Una scena del film di Rosi

“Fuocoammare è un bellissimo film, ma avrebbe dovuto essere candidato nella categoria dei documentari, dove avrebbe avuto grandi chances di vittoria, mentre tra i film di finzione avremmo potuto candidare “Indivisibili” di Edoardo De Angelis”, così saremmo andati all’Oscar con due titoli forti. Invece, ora rischiamo di depotenziare il cinema italiano”. E’ critico Paolo Sorrentino sulla scelta di candidare all’Oscar quale miglior film in lingua non inglese il documentario di documentario di Gianfranco Rosi ambientato a Lampedusa.
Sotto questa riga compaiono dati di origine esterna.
(* ===== verification/ClientUpload.v ===== *)
(** * An upload from the client to the server's disk

    upload_string of core/http_client.hpp writes a multipart request; the server of
    include/netcore/http_server.hpp stores what it carries and calls the handler, whose
    response reaches the client's callback. *)

From Stdlib Require Import ZArith Lia.
From stdpp Require Import base numbers list gmap strings.
From S2P Require Import Prelude CStd PicoHttpFacts Utils MultipartReader Response Upload Request Jeaiii Uri HttpParser HttpClient.
From S2P Require Import Connection Server Rounds ServerFacts Forms Uploads ClientFacts Exchange.
Local Open Scope Z_scope.

(** ** The message *)

Definition MULTIPART_TYPE : bytes := bs "multipart/form-data; boundary=".
Definition type_field : bytes * bytes := (bs "Content-Type", MULTIPART_TYPE ++ BOUNDARY).

(** the letters that upload_string sends in place of a file *)
Definition letters (size : nat) : bytes := replicate size 97.
Definition upload_body (filename : bytes) (size : nat) : bytes :=
  multipart_file_start (HttpClient.path_filename filename) ++ letters size ++ MULTIPART_END.

(** the client's own headers come first, the type of the body behind them *)
Definition upload_request (w : parts) (filename : bytes) (size : nat) (qs : option (list (bytes * bytes)))
  (hs : list (bytes * bytes)) : message :=
  request_message w POST (upload_body filename size) ct_none 60 qs (hs ++ [type_field]).

Definition upload_item (filename : bytes) (size : nat) : item :=
  File (bs "test") (HttpClient.path_filename filename) None (letters size).

(** the body is a printed multipart body *)
Lemma upload_body_print filename size :
  upload_body filename size = print_body (bs "--" ++ BOUNDARY) (item_part <$> [upload_item filename size]) (CRLF ++ CRLF).
Proof.
  unfold upload_body, print_body, multipart_file_start, MULTIPART_END. cbn [fmap list_fmap item_part upload_item type_header].
  unfold print_part. cbn [p_headers p_data fmap list_fmap]. unfold print_header. cbn [fst snd].
  change (CONTENT_DISPOSITION) with (bs "Content-Disposition"). unfold file_value.
  set (name := HttpClient.path_filename filename). set (data := letters size).
  change (mjoin [?l]) with (l ++ []). rewrite app_nil_r.
  change (bs "Content-Disposition: form-data; name=") with (bs "Content-Disposition" ++ bs ": " ++ bs "form-data; name=").
  repeat first [rewrite <-app_assoc | progress cbn [app]]. reflexivity.
Qed.

Lemma path_filename_no_slash filename : (47 ∉ HttpClient.path_filename filename).
Proof.
  unfold HttpClient.path_filename. induction filename as [|x s IH]; [apply not_elem_of_nil|]. cbn [rfind_char].
  destruct (rfind_char 47 s) as [i|] eqn:E; [exact IH|]. destruct (x =? 47) eqn:Ex; zbool; [exact IH|].
  rewrite not_elem_of_cons. by split; [congruence|].
Qed.

(** what stands in header_str_ could as well stand in headers_, and a body that is
    appended could as well be the body of the request *)
Lemma multipart_write_msg u body c c' :
  0 < Z.of_nat (length body) < 2 ^ 31 -> header_str_ c = bs "Content-Type: multipart/form-data; boundary=" ++ BOUNDARY ->
  header_str_ c' = [] -> headers_ c' = headers_ c ++ [type_field] -> req_content_type_ c' = ct_none ->
  (build_write_msg (new_context u POST []) (Z.of_nat (length body)) c).1 ++ body = (build_write_msg (new_context u POST body) 0 c').1.
Proof.
  intros Hlen Hc Hc' Hh Ht. assert (body <> []) as Hne by (intros ->; cbn in Hlen; lia). unfold build_write_msg. cbv zeta. cbn [fst].
  assert (add_content_type c = c) as -> by (unfold add_content_type; by rewrite Hc).
  assert (add_content_type c' = c') as -> by (unfold add_content_type; by rewrite Hc', Ht).
  rewrite Hc, Hc', Hh. unfold content_length_lines. cbn [ctx_body ctx_method ctx_path ctx_query ctx_host new_context].
  rewrite (bool_decide_true ([] = [])), (bool_decide_true (POST = POST)), !(bool_decide_false (body = [])) by done.
  rewrite (proj2 (Z.ltb_lt _ _)) by lia. cbn [negb].
  rewrite existsb_app, fmap_app, !app_nil_l.
  change (existsb (fun h => bool_decide (h.1 = bs "Connection")) [type_field]) with false.
  change (has_str (bs "Connection") []) with false.
  change (has_str (bs "Connection") (bs "Content-Type: multipart/form-data; boundary=" ++ BOUNDARY)) with false.
  rewrite !orb_false_r.
  assert (mjoin (write_header <$> headers_ c) ++ (bs "Content-Type: multipart/form-data; boundary=" ++ BOUNDARY) ++ CRLF =
    mjoin ((write_header <$> headers_ c) ++ (write_header <$> [type_field]))) as <-.
  { rewrite join_app. reflexivity. }
  rewrite (bool_decide_false (_ ++ BOUNDARY = [])) by done.
  repeat first [rewrite <-app_assoc | progress cbn [app]]. reflexivity.
Qed.

(** ** The client's side *)

Lemma client_uploads sse files w filename size seconds qs hs offset now r outs pieces :
  parts_ok w -> p_schema w <> bs "https" -> query_parts w qs -> (0 < size)%nat ->
  let x := upload_request w filename size qs hs in
  Z.of_nat (length (msg_head x ++ msg_content x)) < 2 ^ 31 ->
  response_ok r -> no_length_field r -> parser_takes offset now r ->
  Forall (fun k => 0 < k) outs -> foldr Z.add 0 outs = Z.of_nat (length (msg_head x ++ msg_content x)) ->
  Forall (fun p => p <> []) pieces -> mjoin pieces = rep_str_ (build_response_str offset now r) ->
  exists c n, upload_string sse files (print_uri w) filename (Z.of_nat size) seconds (fresh_client hs) (mk_net [true] outs pieces [] []) =
    Done (c, n) /\ called c = [answer_of offset now r] /\ wire n = msg_head x ++ msg_content x.
Proof.
  intros Hw Hs Hq Hsize x Hlen Hr Hno H100 Houts Hsum Hne Hpieces. pose proof Hq as (Hq1 & Hq2 & _).
  unfold upload_string, async_request, async_request_impl.
  cbn [promise_ put_sync put_upload in_progress_ fresh_client put_headers new_client sync_].
  change (bool_decide (POST <> POST) && bool_decide (@nil Z <> [])) with false.
  match goal with |- context [last_domain_ ?c] => change (last_domain_ c) with (@nil Z) end.
  rewrite (bool_decide_true (@nil Z = [])) by done. cbn [orb andb negb mbind reply_bind].
  unfold get_uri. rewrite parse_printed_uri by done. rewrite bool_decide_false by done. cbn [mbind reply_bind negb].
  set (ctx := new_context (uri_of w) POST []). set (body := upload_body filename size).
  match goal with |- context [put_request ?d ?t ?b ?s ?c] => set (c1 := put_request d t b s c) end.
  change (has_connected_ c1) with false. cbn iota.
  assert (Z.of_nat (length body) < 2 ^ 31 /\ 0 < Z.of_nat (length body)) as [Hb Hb0].
  { rewrite length_app in Hlen. change (msg_content x) with body in Hlen.
    unfold body, upload_body, letters. rewrite !length_app, length_replicate. split; [|lia].
    unfold body, upload_body, letters in Hlen. rewrite !length_app, length_replicate in Hlen. lia. }
  unfold async_connect, ConnectToServer. cbn [connects mbind reply_bind negb sends recvs dialed wire].
  unfold do_write. change (req_content_type_ (put_connected true c1)) with ct_multipart. cbn iota.
  unfold send_multipart_msg. change (multipart_str_ (put_connected true c1)) with filename.
  set (start := multipart_file_start (HttpClient.path_filename filename)).
  set (c2 := put_upload [] (start_ (put_connected true c1)) (memFileSize (put_connected true c1)) (put_connected true c1)).
  change (memFileSize c2) with (Z.of_nat size). rewrite (proj2 (Z.eqb_neq _ _)) by lia. cbn [negb].
  assert (total_multipart_size (Z.of_nat size) (Z.of_nat (length start)) = Z.of_nat (length body)) as ->.
  { unfold total_multipart_size, body, upload_body, letters. fold start. rewrite !length_app, length_replicate.
    unfold body, upload_body, letters in Hb. fold start in Hb. rewrite !length_app, length_replicate in Hb.
    rewrite wrap64_small by lia. lia. }
  set (c3 := add_multipart_type c2).
  pose proof (multipart_write_msg (uri_of w) body c3 (requesting w ct_none 60 (hs ++ [type_field])) (conj Hb0 Hb) eq_refl eq_refl eq_refl eq_refl)
    as Htext.
  rewrite (client_text (new_context (uri_of w) POST body) qs (requesting w ct_none 60 (hs ++ [type_field])) eq_refl Hb Hq1 Hq2) in Htext.
  change (client_message (new_context (uri_of w) POST body) qs (requesting w ct_none 60 (hs ++ [type_field]))) with x in Htext.
  assert ((build_write_msg ctx (Z.of_nat (length body)) c3).2 = c3) as E3 by
    (unfold build_write_msg, add_content_type; by cbn [header_str_ c3 add_multipart_type put_headers]).
  fold ctx in Htext. destruct (build_write_msg ctx (Z.of_nat (length body)) c3) as [msg c4]. cbn [fst snd] in *. subst c4.
  change (memFileSize c3) with (Z.of_nat size). rewrite (proj2 (Z.ltb_ge _ _)) by lia. rewrite Nat2Z.id.
  assert (msg ++ start ++ replicate size 97 ++ MULTIPART_END = msg_head x ++ msg_content x) as Etext by (by rewrite <-Htext).
  rewrite Etext. set (text := msg_head x ++ msg_content x) in *.
  unfold HttpClient.Write, HttpClient.Writen. cbv zeta. cbn [sends wire].
  assert (to_int32 (Z.of_nat (length text)) = Z.of_nat (length text)) as ->
    by (unfold to_int32; rewrite Z.mod_small; lia).
  rewrite writen_pieces by done. cbn [mbind reply_bind fst snd app]. rewrite (proj2 (Z.ltb_ge _ _)) by lia.
  set (c5 := put_upload text (start_ c3) (Z.of_nat size) c3).
  destruct (do_read_called sse offset now r c5 (put_sends [] text (mk_net [] outs pieces [(ctx_host ctx, atoi (ctx_port ctx))] [])))
    as (c6 & n6 & Hread & Hcalled & _ & _ & Hwire); try done.
  rewrite Hread. eexists _, _. split; [reflexivity|]. split; [by rewrite Hcalled|by rewrite Hwire].
Qed.

Lemma upload_request_ok w filename size qs hs :
  parts_ok w -> query_parts w qs -> user_headers_ok (hs ++ [type_field]) ->
  Z.of_nat (length (upload_body filename size)) < 2 ^ 31 -> message_ok (upload_request w filename size qs hs).
Proof. intros. by apply client_message_ok. Qed.

(** C6. An upload over the network. The letters that the client's upload_string sends in
    place of a file, with the name of the file, arrive on the server's disk: the server
    creates one file under its own name for it with the extension of the client's, with
    exactly these letters, leaves every other path as it was, and calls the handler with
    the file in files_; and when the handler answers with a well-formed response, it is
    handed to ::send ([answered]), and from its bytes (at most 100 header fields and
    fewer than 2^31 bytes) the client's callback is called once, with the status, the header fields and the
    content of that response, however many calls of ::send the request takes and
    whatever pieces the response comes in. *)
Theorem client_upload_served {A} sse files (env : environment A) clock h w filename size seconds qs hs
    b fresh_part disk res_type now (app : A) offset t (reply : connection A -> response) :
  let x := upload_request w filename size qs hs in
  let name := HttpClient.path_filename filename in
  parts_ok w -> p_schema w <> bs "https" -> query_parts w qs -> user_headers_ok (hs ++ [type_field]) ->
  (0 < size)%nat -> name <> [] -> (CR ∉ name) ->
  multipart_type x BOUNDARY -> serves env h x -> upload_check_ env = None -> multipart_begin_ env = None ->
  can_store env clock disk ->
  burst_text b = msg_head x ++ msg_content x -> Forall is_byte (burst_text b) ->
  Z.of_nat (length (burst_text b)) < 1024 ->
  (forall c, at_route x c -> res_ (h c) = build_response_str offset t (reply c) /\ response_ok (reply c) /\
     no_length_field (reply c) /\ parser_takes offset t (reply c)) ->
  let path := stamp env clock 0 (get_extension name) in
  exists c, at_route x c /\ app_ c = app /\
  files_ c = [mk_file path None false (Z.of_nat size)] /\
  (forall q, read_file (disk_ c) q = if decide (q = path) then Some (letters size) else read_file disk q) /\
  answered env [b] (new_connection fresh_part disk res_type now app) (h c) /\
  forall outs pieces, Forall (fun k => 0 < k) outs -> foldr Z.add 0 outs = Z.of_nat (length (burst_text b)) ->
    Forall (fun p => p <> []) pieces -> mjoin pieces = response_str (res_ (h c)) ->
    exists c' n, upload_string sse files (print_uri w) filename (Z.of_nat size) seconds (fresh_client hs) (mk_net [true] outs pieces [] []) =
      Done (c', n) /\ called c' = [answer_of offset t (reply c)] /\ wire n = burst_text b.
Proof.
  intros x name Hw Hs Hq Hhs Hsize Hname Hcr Htype Hserves Hup Hbegin Hstore Hb Hby Hlen Hh path.
  pose proof (f_equal length Hb) as Hl. rewrite length_app in Hl.
  assert (Z.of_nat (length (upload_body filename size)) < 2 ^ 31) as Hbody.
  { change (msg_content x) with (upload_body filename size) in Hl. lia. }
  assert (Z.of_nat (length (letters size)) < 2 ^ 31) as Hletters.
  { unfold upload_body in Hbody. rewrite !length_app in Hbody. lia. }
  destruct (items_served env clock h x BOUNDARY [upload_item filename size] (CRLF ++ CRLF) b fresh_part disk res_type now app)
    as (c & Hroute & (_ & Hf & Hd) & Happ & Ha); try done.
  - by apply upload_request_ok.
  - check_bool.
  - check_bool.
  - apply NoDup_nil_2.
  - apply Forall_singleton. unfold item_ok, upload_item. split_and!; try done.
    + check_bool.
    + apply path_filename_no_slash.
    + apply not_elem_of_nil.
    + lia.
    + intros (u & v & E). assert (CR ∈ letters size) as Hin by (rewrite E, !elem_of_app; right; left; left; constructor).
      unfold letters in Hin. by apply elem_of_replicate in Hin as [? _].
  - change (msg_content x) with (upload_body filename size). apply upload_body_print.
  - cbn [file_items upload_item] in Hf, Hd. unfold stored in Hf, Hd. cbn [imap fst snd fmap list_fmap] in Hf, Hd.
    exists c. split; [exact Hroute|]. split; [exact Happ|]. split.
    { rewrite Hf. unfold upload_of. cbn [fst snd]. unfold letters. by rewrite length_replicate. }
    split.
    { intros q. rewrite Hd. destruct (decide (q = path)) as [->|Hne]; cbn [list_to_map foldr fst snd].
      - pose proof (lookup_insert_eq (M:=gmap bytes) (∅ : smap) path (letters size)) as E.
        match goal with |- match ?X with _ => _ end = _ => replace X with (Some (letters size)) by (symmetry; exact E) end. done.
      - pose proof (lookup_insert_ne (M:=gmap bytes) (∅ : smap) path q (letters size) ltac:(done)) as E.
        match goal with |- match ?X with _ => _ end = _ => replace X with (@None bytes) by (symmetry; exact E) end. done. }
    split; [exact Ha|].
    destruct (Hh c Hroute) as (Hr & Hrok & Hno & H100). intros outs pieces Houts Hsum Hne Hpieces.
    unfold response_str in Hpieces. rewrite Hr in Hpieces. rewrite Hb in Hsum |- *.
    apply (client_uploads sse files w filename size seconds qs hs offset t (reply c) outs pieces); try done.
    fold x. rewrite <-Hb. lia.
Qed.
Un docuemntario certamente toccante, dice il regista premio Oscar con “La grande bellezza” intervistato dal Messaggero, ma che non avrebbe le piene potenzialità per imporsi.
“Fuocoammare” racconta, con lo stile asciutto e al tempo stesso poetico del regista, la vita a Lampedusa, l’isola che da anni è in prima linea sul fronte dell’accoglienza ai migranti. Protagonisti sono i suoi abitanti alle prese con l’emergenza che entra prepotentemente nella loro quotidianità: il medico che per primo visita i profughi salvati in mezzo alle onde, i bambini lampedusani che osservano gli adulti e la loro convivenza a volte complessa con i migranti, gli ufficiali di marina che pattugliano il mare.
Nella scelta del candidato italiano, “Fuocoammare” ha avuto come concorrente diretto “Indivisibili”, il nuovo film di Edoardo De Angelis applauditissimo a Venezia alle Giornate degli Autori (sarà nelle sale il 29 settembre). Gli altri film che si erano iscritti alla gara per la candidatura erano “Perfetti sconosciuti”, “Lo chiamavano Jeeg Robot”, “Gli ultimi saranno ultimi”, “Pericle il Nero”, “Suburra”.